Había hecho estragos con todo. Incluso la taza del water quedó hecha añicos con el solemne golpe que le asestó con la silla metálica, la cual, torcida y combada, tuvo que tirarse junto a la porcelana destrozada. Las pocas pertenencias que habían servido como decoración en su cómoda estaban también descompuestas en el suelo, y todo lo que había podido coger lo había lanzado con una impresionante furia contra las paredes. En el suelo, un poster de Madonna descuartizado en todas sus extremidades.
Su furia, incluso bajo los efectos del sedante, siguió durante gran parte de la noche en los confines de una celda sin muebles, preparada adrede para calmar los ánimos de las presas más rebeldes.
– ¿Qué le ha picado? -preguntó la directora.

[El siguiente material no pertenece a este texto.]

Lemma step_cancel_outbound s :
  opened (step Cancel s) = opened s
  /\ writables (step Cancel s) = writables s
  /\ sends (calls (_ws (step Cancel s))) = sends (calls (_ws s)).
Proof. repeat split; js; sends_same. Qed.

(** X9. Cancelling the inbound stream does not stop the outbound stream:
    while the socket has not closed, the writes made after the cancel
    still reach [send], each with its chunk, in order. *)
Theorem writes_continue_after_cancel s o ws0 chunks :
  opened s = Fulfilled o ->
  writables s !! writable o = Some ws0 ->
  w_state ws0 = WWritable ->
  let s' := run (Cancel :: map (fun chunk => Write chunk None) chunks) s in
  sends (calls (_ws s')) = sends (calls (_ws s)) ++ chunks
  /\ writables s' !! writable o
     = Some {| w_state := WWritable;
               w_results := w_results ws0 ++ map (fun _ => Ok tt) chunks |}.
Proof.
  intros Ho Hw Hst. cbv zeta. rewrite run_cons.
  destruct (step_cancel_outbound s) as (Ho' & Hw' & Hsent).
  destruct (run_writes_ok chunks (step Cancel s) o ws0) as [Hcalls Hres];
    [congruence..|].
  rewrite Hcalls, Hres, sends_app, Hsent. split; [|done]. f_equal.
  clear. induction chunks as [|c chunks IH]; [done|]. simpl. f_equal. exact IH.
Qed.

Lemma writes_continue_after_cancel_witness :
  let options := {| protocols := None; signal := None; WebSocket := None |} in
  let s := step (SocketOpen "" "") (init options) in
  let x := SendString "x" in
  let y := SendString "y" in
  (opened s = Fulfilled {| extensions := ""; protocol := ""; readable := 0; writable := 0 |}
   /\ writables s !! 0 = Some new_writable /\ w_state new_writable = WWritable)
  /\ calls (_ws (run [Cancel; Write x None; Write y None] s))
     = [CallClose None None; CallSend x; CallSend y]
  /\ sends (calls (_ws (run [Cancel; Write x None; Write y None] s))) = [x; y].
Proof.
  intros options s x y.
  assert (Ho : opened s = Fulfilled {| extensions := ""; protocol := "";
                                       readable := 0; writable := 0 |})
    by reflexivity.
  assert (Hw : writables s !! 0 = Some new_writable) by reflexivity.
  assert (Hst : w_state new_writable = WWritable) by reflexivity.
  split; [by repeat split|]. split; [reflexivity|].
  exact (proj1 (writes_continue_after_cancel s _ new_writable [x; y] Ho Hw Hst)).
Defined.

– ¡Quién sabe! -respondió la temblorosa funcionarla-. Yo siempre he opinado que debería estar en Broadmoor. Me da igual lo que digan los psiquiatras, está loca de remate. No sé por qué nos la han traído aquí y esperan que la vigilemos.
Estuvieron escuchando los chillidos amortiguados que procedían de la puerta cerrada.
– ¡PU…TA! ¡PU…TA! ¡PU…TA!
La directora frunció el ceño.
– ¿A quién se refiere?
La funcionaria puso cara de fastidio.
– A alguna de nosotras, sin duda. Ojalá la trasladaran. Me pone los pelos de punta.
– Mañana volverá a estar bien.
– Precisamente por esto me pone los pelos de punta. Nunca sabes con lo que saldrá. -Se arregló el pelo-. ¿Se ha dado cuenta de que sus figuras de barro están intactas a excepción de las que ya había mutilado antes? -sonrió con aire cínico-. ¿Y ha visto la madre con el niño que está moldeando? La madre está asfixiando al pequeño, ¡por el amor de Dios! Es realmente horripilante. Yo diría que pretende representar a la Virgen con el Niño. -Exhaló un suspiro-. ¿Qué le digo? ¿Que no hay desayuno si no se calma?
– Antes funcionaba. Esperemos que no haya cambiado nada.